*Exercise brief*. Somewhere below is a line with "Lemma transfer_exec_effect pub" and, later, a line with "unfold exec_transfer, append_state, record_zk_root."; repeat those two lines and all the lines between them, exactly as they are.

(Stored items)
——————

Definition exec_bank (t : ShieldedTx) (pub : BankPublicInputs) : run unit :=
  store ← gets st_Store;
  _ ← check (bool_decide (bpi_Asset pub = EmptyString) || bool_decide (bpi_Asset pub = AssetSFG) ||
             Rows.IsAssetAuthorized (bpi_Asset pub) store)
        "asset is not authorized by governance for Bank use";
  gov ← gets st_Governance;
  let depositMult := match gov with None => Bank.DepositATRMultiple
                     | Some g => Governance.DepositATRMultiple g end in
  let withdrawMult := match gov with None => Bank.WithdrawATRMultiple
                      | Some g => Governance.WithdrawATRMultiple g end in
  let wantBuffer := if bool_decide (tx_Kind t = TxBankDeposit)
                    then Decimal.Mul depositMult (bpi_ATRUSD pub)
                    else Decimal.Mul withdrawMult (bpi_ATRUSD pub) in
  _ ← check (Decimal.Cmp (bpi_BufferUSD pub) wantBuffer =? 0) "bound buffer does not match";
  oracle ← gets st_Oracle;
  _ ← match oracle with
      | None => mret tt
      | Some q => checkOraclePrice q (tx_Kind t) pub
      end;
  append_state (tx_Commitments t).

Definition exec_trait (t : ShieldedTx) (pub : TraitPublicInputs) : run unit :=
  match tx_Commitments t with
  | [] => fail "NFTTrait tx missing target NFT reference"
  | targetID :: _ =>
      store ← gets st_Store;
      match Rows.GetNFT targetID store with
      | None => fail "no NFT record for trait update target"
      | Some rec =>
          let key := (trpi_Key pub +:+ "_last_delta_commitment")%string in
          let rec := rec <| nft_Traits ::= <[key := hex_encode (trpi_DeltaCommitment pub)]> |> in
          modify (λ s, s <| st_Store ::= Rows.PutNFT rec |>)
      end
  end.

(** [requireEligibleVoterZK]: the nullifier of a verified eligibility proof. *)
Definition requireEligibleVoterZK (proof : option VoteEligibilityProof) (proposalID : string)
    : run Hash :=
  match d_EligibilityZK deps with
  | None => fail "no anonymous eligibility ZK system configured"
  | Some vk =>
      roots ← gets st_EligibilityRoots;
      match roots with
      | None => fail "no eligibility root history configured"
      | Some h =>
          match proof with
          | None => fail "missing voter eligibility proof"
          | Some p =>
              let rootElem := FieldElementFromBytes32 (vep_MerkleRoot p) in
              _ ← check (RootHistory.Contains h rootElem)
                    "eligibility proof anchored to an unrecognized commitment tree root";
              let pub := {| ep_MerkleRoot := rootElem;
                            ep_Nullifier := FieldElementFromBytes32 (vep_Nullifier p);
                            ep_ProposalScope :=
                              FieldElementFromBytes32 (VoteEligibilityScope proposalID) |} in
              _ ← check (is_ok (VerifyEligibilityProofBytes vk (vep_Proof p) pub))
                    "eligibility proof invalid";
              mret (vep_Nullifier p)
          end
      end
  end.
(* ===== verification/Batch.v ===== *)
(** What pkg/tx's pipeline guarantees of a batch: reservations never leak, nullifiers
    are spent once, a rejected transaction leaves no trace, and an accepted transfer
    conserves value; and, on the concrete node of [Sample], two ways around these
    guarantees. *)
From S2P Require Import Prelude Words Decimal Hashing Types Epoch Mempool Governance Bank Merkle.
From S2P Require Import Field ZkTree Circuit Groth NFT Silent Store Pipeline Sample Admission.

(** * Lemmas: accepted transactions *)

Section accepted_lemmas.
Context `{SHA : Sha256, M3 : Mode3, ED : Ed25519, BR : BigRat, FR : Fr, MM : MiMC, GR : !Groth16}.
Context (json_marshal : ShieldedTx → result bytes) (deps : Deps).
Notation spent s := (Rows.nullifiers (st_Store s)).

(** The state before Stage 4 of an accepted transaction. *)
Lemma accepted_prefix t at_ s t' s' s1 s2 s3 s4 s5 :
  accepted json_marshal deps t at_ s t' s' s1 s2 s3 s4 s5 →
  same_core s s3 ∧ pendingNullifiers s3 = pendingNullifiers s1 ∧ quiet s1 s3.
Proof.
  intros [A1 A2 A3 _ _ _ _]. apply stage1_Ok in A1 as (_ & C1 & _).
  pose proof (stage2_quiet json_marshal deps (with_stage 1 t) at_ s1) as Q2. rewrite A2 in Q2.
  pose proof (stage3_quiet (with_stage 2 (with_stage 1 t)) s2) as Q3. rewrite A3 in Q3.
  cbn [snd] in Q2, Q3. assert (Q : quiet s1 s3) by by etrans.
  split; [etrans; [exact C1|apply Q]|]. split; [apply Q|done].
Qed.

(** An accepted transaction spends exactly its nullifiers. *)
Lemma accepted_spends t at_ s t' s' s1 s2 s3 s4 s5 :
  accepted json_marshal deps t at_ s t' s' s1 s2 s3 s4 s5 →
  pendingNullifiers s' = pendingNullifiers s ∧ spent s' = list_to_set (txNullifiers t) ∪ spent s ∧
  NoDup (txNullifiers t) ∧ Forall (λ n, n ∉ spent s) (txNullifiers t) ∧
  txNullifiers t' = txNullifiers t.
Proof.
  intros A. destruct (accepted_prefix _ _ _ _ _ _ _ _ _ _ A) as (C3 & P3 & Q3).
  destruct A as [A1 A2 A3 A4 A5 -> ->]. apply stage1_Ok in A1 as (_ & C1 & P1 & F1).
  pose proof (stage4_keeps deps (with_stage 3 (with_stage 2 (with_stage 1 t))) s3) as [K4 S4].
  rewrite A4 in K4, S4. cbn [snd] in K4, S4.
  pose proof (stage5_spec (with_stage 4 (with_stage 3 (with_stage 2 (with_stage 1 t)))) s4) as H5.
  rewrite A5 in H5. destruct H5 as (P5 & _ & _ & Hok). destruct (Hok _ eq_refl) as (_ & Hnd & Hun & Hsp).
  assert (E4 : spent s4 = spent s) by by rewrite S4, (sc_store _ _ C3).
  unfold finalize.
  destruct (release_spec (with_stage 5 (with_stage 4 (with_stage 3 (with_stage 2 (with_stage 1 t))))) s5)
    as [Hr Hrp].
  change (txNullifiers (with_stage 4 (with_stage 3 (with_stage 2 (with_stage 1 t))))) with (txNullifiers t) in *.
  change (txNullifiers (with_stage 5 (with_stage 4 (with_stage 3 (with_stage 2 (with_stage 1 t))))))
    with (txNullifiers t) in *.
  split_and!; [|by rewrite (sc_store _ _ Hr), Hsp, E4|done|by rewrite <-E4|done].
  rewrite Hrp, P5, K4, P3, P1. rewrite Forall_forall in F1. set_solver.
Qed.

(** The trees and the treasury across the steps of a transfer. *)
Lemma insert_zk_effect c s u s' tree :
  insert_zk c s = (Ok u, s') → st_ZKTree s = Some tree →
  (∃ tree', st_ZKTree s' = Some tree' ∧
     ZkTree.leaves tree' = ZkTree.leaves tree ++ [Bytes (FieldElementFromBytes32 c)]) ∧
  st_Vault s' = st_Vault s.
Proof.
  unfold insert_zk. intros E Ht. call_inv. rewrite Ht in E. unfold ZkTree.Insert in E.
  destruct (TreeSize <=? ZkTree.used tree); [done|]. call_inv. split; [|done]. eexists. split; reflexivity.
Qed.

Lemma insert_all_effect cs s u s' tree :
  insert_all_zk cs s = (Ok u, s') → st_ZKTree s = Some tree →
  (ZkTree.leaves <$> st_ZKTree s' = Some (ZkTree.leaves tree ++
     ((λ c, Bytes (FieldElementFromBytes32 c)) <$> cs))) ∧ st_Vault s' = st_Vault s.
Proof.
  revert s tree. induction cs as [|c cs IH]; intros s tree; cbn [insert_all_zk].
  - intros [= _ <-] ->. cbn. by rewrite app_nil_r.
  - intros E Ht. apply call_bind_Ok in E as (v & s1 & E1 & E).
    apply (insert_zk_effect _ _ _ _ tree) in E1 as ((tree' & Ht' & El) & Ev); [|done].
    destruct (IH _ _ E Ht') as [H1 H2]. rewrite H1, H2, El, Ev. split; [|done].
    by rewrite <-(assoc_L (++)).
Qed.

Lemma transfer_exec_effect pub s u s' :
  exec_transfer pub s = (Ok u, s') → ∀ tree, st_ZKTree s = Some tree →
  ZkTree.leaves <$> st_ZKTree s' = Some (ZkTree.leaves tree ++
    ((λ c, Bytes (FieldElementFromBytes32 c)) <$> tpi_OutCommits pub)) ∧ st_Vault s' = st_Vault s.
Proof.
  unfold exec_transfer, append_state, record_zk_root. intros E tree Ht. call_inv.
  match goal with H : insert_all_zk _ _ = (_, ?z) |- _ => rename H into Ei; rename z into s1 end.
  destruct (insert_all_effect _ _ _ _ tree Ei Ht) as [I1 I2]. revert I1 I2.
  destruct (st_ZKTree s1) eqn:Ez, (st_ZKRoots s1); cbn; rewrite ?Ez; done.
Qed.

——————

*Completed exercise*.
Lemma transfer_exec_effect pub s u s' :
  exec_transfer pub s = (Ok u, s') → ∀ tree, st_ZKTree s = Some tree →
  ZkTree.leaves <$> st_ZKTree s' = Some (ZkTree.leaves tree ++
    ((λ c, Bytes (FieldElementFromBytes32 c)) <$> tpi_OutCommits pub)) ∧ st_Vault s' = st_Vault s.
Proof.
  unfold exec_transfer, append_state, record_zk_root. intros E tree Ht. call_inv.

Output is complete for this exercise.